**Instructions for the task**
Copy the data exactly.

----- Material to process

Definition parse_cell (fuel : nat) (cleanValue : string) : option (list CourseInput) :=
  if contains cleanValue (of_bytes [10])
  then parseStructuredLines fuel cleanValue
  else parseGeneric fuel (fields (normalizeAndPad cleanValue)).

Definition set_day (d : Z) (r : CourseInput) : CourseInput :=
  mkCourseInput (CourseName r) (Teacher r) (Location r) d (Section_ r) (WeekList r).

Fixpoint parse_row (fuel : nat) (header : option (gmap nat Z)) (colIdx : nat)
    (row : list string) : option (list CourseInput) :=
  match row with
  | [] => Some []
  | cell :: row' =>
      rest ← parse_row fuel header (S colIdx) row';
      match column_day header colIdx with
      | None => Some rest
      | Some d =>
          let clean := trim_space cell in
          if bool_decide (clean = "") then Some rest
          else records ← parse_cell fuel clean; Some ((set_day d <$> records) ++ rest)
      end
  end.

Fixpoint parse_rows (fuel : nat) (header : option (gmap nat Z)) (rows : list (list string))
  : option (list CourseInput) :=
  match rows with
  | [] => Some []
  | row :: rows' =>
      if existsb (fun cell => contains cell "星期") row then parse_rows fuel header rows'
      else cs ← parse_row fuel header 0 row;
           rest ← parse_rows fuel header rows';
           Some (cs ++ rest)
  end.

(** [ParseCourses] on the rows of the first sheet. *)
Definition ParseCourses (fuel : nat) (rows : list (list string)) : option (list CourseInput) :=
  parse_rows fuel (find_header (take 10 rows)) rows.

----------

**Response to this exercise**
Definition parse_cell (fuel : nat) (cleanValue : string) : option (list CourseInput) :=
  if contains cleanValue (of_bytes [10])
  then parseStructuredLines fuel cleanValue
  else parseGeneric fuel (fields (normalizeAndPad cleanValue)).

Definition set_day (d : Z) (r : CourseInput) : CourseInput :=
  mkCourseInput (CourseName r) (Teacher r) (Location r) d (Section_ r) (WeekList r).

Fixpoint parse_row (fuel : nat) (header : option (gmap nat Z)) (colIdx : nat)
    (row : list string) : option (list CourseInput) :=
  match row with
  | [] => Some []
  | cell :: row' =>
      rest ← parse_row fuel header (S colIdx) row';
      match column_day header colIdx with
      | None => Some rest
      | Some d =>
          let clean := trim_space cell in
          if bool_decide (clean = "") then Some rest
          else records ← parse_cell fuel clean; Some ((set_day d <$> records) ++ rest)
      end
  end.

Fixpoint parse_rows (fuel : nat) (header : option (gmap nat Z)) (rows : list (list string))
  : option (list CourseInput) :=
  match rows with
  | [] => Some []
  | row :: rows' =>
      if existsb (fun cell => contains cell "星期") row then parse_rows fuel header rows'
      else cs ← parse_row fuel header 0 row;
           rest ← parse_rows fuel header rows';
           Some (cs ++ rest)
  end.

(** [ParseCourses] on the rows of the first sheet. *)
Definition ParseCourses (fuel : nat) (rows : list (list string)) : option (list CourseInput) :=
  parse_rows fuel (find_header (take 10 rows)) rows.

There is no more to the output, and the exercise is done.